Task ▸
The answer must consist of every line below that holds the word "Lemma".

(Source records)
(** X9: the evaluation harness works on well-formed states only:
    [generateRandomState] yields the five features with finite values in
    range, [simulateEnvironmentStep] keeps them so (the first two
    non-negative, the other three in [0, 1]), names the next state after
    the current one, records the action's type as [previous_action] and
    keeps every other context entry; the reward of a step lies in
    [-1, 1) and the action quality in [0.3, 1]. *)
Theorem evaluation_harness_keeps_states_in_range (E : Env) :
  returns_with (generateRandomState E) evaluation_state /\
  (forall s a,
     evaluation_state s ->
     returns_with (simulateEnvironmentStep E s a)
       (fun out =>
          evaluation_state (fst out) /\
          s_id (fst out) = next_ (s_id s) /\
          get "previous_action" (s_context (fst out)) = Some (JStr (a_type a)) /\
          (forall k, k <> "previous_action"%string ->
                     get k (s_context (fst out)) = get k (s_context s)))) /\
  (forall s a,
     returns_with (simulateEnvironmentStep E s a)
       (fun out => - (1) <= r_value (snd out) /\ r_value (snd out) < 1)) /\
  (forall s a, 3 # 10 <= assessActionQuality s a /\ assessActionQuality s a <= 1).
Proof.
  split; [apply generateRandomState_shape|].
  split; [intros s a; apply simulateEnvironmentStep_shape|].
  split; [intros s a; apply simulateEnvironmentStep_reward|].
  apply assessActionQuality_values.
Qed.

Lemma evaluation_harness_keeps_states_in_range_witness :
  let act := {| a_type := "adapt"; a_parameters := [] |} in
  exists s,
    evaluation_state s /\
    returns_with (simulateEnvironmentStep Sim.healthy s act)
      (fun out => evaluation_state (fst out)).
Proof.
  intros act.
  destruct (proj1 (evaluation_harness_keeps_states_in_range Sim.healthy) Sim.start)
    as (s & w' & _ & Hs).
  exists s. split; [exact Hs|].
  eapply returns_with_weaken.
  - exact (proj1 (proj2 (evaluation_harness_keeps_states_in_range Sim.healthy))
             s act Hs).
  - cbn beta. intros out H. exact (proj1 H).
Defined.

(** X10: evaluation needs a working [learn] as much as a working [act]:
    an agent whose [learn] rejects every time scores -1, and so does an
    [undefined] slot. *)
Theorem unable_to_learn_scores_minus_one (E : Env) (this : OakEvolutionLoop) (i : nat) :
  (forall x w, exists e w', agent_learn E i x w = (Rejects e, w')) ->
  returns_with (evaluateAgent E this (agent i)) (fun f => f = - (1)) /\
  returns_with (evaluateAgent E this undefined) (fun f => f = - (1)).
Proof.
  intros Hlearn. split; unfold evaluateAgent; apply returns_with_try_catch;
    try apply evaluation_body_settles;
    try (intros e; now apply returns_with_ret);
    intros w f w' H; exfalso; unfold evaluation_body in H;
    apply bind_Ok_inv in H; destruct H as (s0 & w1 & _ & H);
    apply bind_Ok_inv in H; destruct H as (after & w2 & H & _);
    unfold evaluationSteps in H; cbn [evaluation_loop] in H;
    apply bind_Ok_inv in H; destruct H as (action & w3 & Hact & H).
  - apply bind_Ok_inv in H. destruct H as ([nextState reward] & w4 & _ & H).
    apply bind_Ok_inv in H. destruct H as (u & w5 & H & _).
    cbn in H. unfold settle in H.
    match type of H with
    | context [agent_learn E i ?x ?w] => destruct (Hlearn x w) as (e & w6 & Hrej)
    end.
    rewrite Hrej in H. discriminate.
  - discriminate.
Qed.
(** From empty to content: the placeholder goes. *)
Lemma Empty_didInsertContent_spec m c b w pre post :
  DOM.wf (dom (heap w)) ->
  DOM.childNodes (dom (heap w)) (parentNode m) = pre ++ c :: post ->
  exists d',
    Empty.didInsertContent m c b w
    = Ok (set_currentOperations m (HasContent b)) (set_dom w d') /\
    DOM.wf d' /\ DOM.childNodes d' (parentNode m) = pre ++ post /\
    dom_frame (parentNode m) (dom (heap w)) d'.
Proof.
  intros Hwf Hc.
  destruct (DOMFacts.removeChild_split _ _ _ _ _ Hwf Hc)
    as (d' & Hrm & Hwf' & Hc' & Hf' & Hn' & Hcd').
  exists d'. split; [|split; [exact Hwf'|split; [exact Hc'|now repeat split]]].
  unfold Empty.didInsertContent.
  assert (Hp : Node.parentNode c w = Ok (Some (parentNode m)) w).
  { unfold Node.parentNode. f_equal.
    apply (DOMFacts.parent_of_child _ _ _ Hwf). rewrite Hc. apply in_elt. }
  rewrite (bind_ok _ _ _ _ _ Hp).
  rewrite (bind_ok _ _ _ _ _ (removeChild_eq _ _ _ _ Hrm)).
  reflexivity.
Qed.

Reply to the exercise ▸
Lemma evaluation_harness_keeps_states_in_range_witness :
Lemma Empty_didInsertContent_spec m c b w pre post :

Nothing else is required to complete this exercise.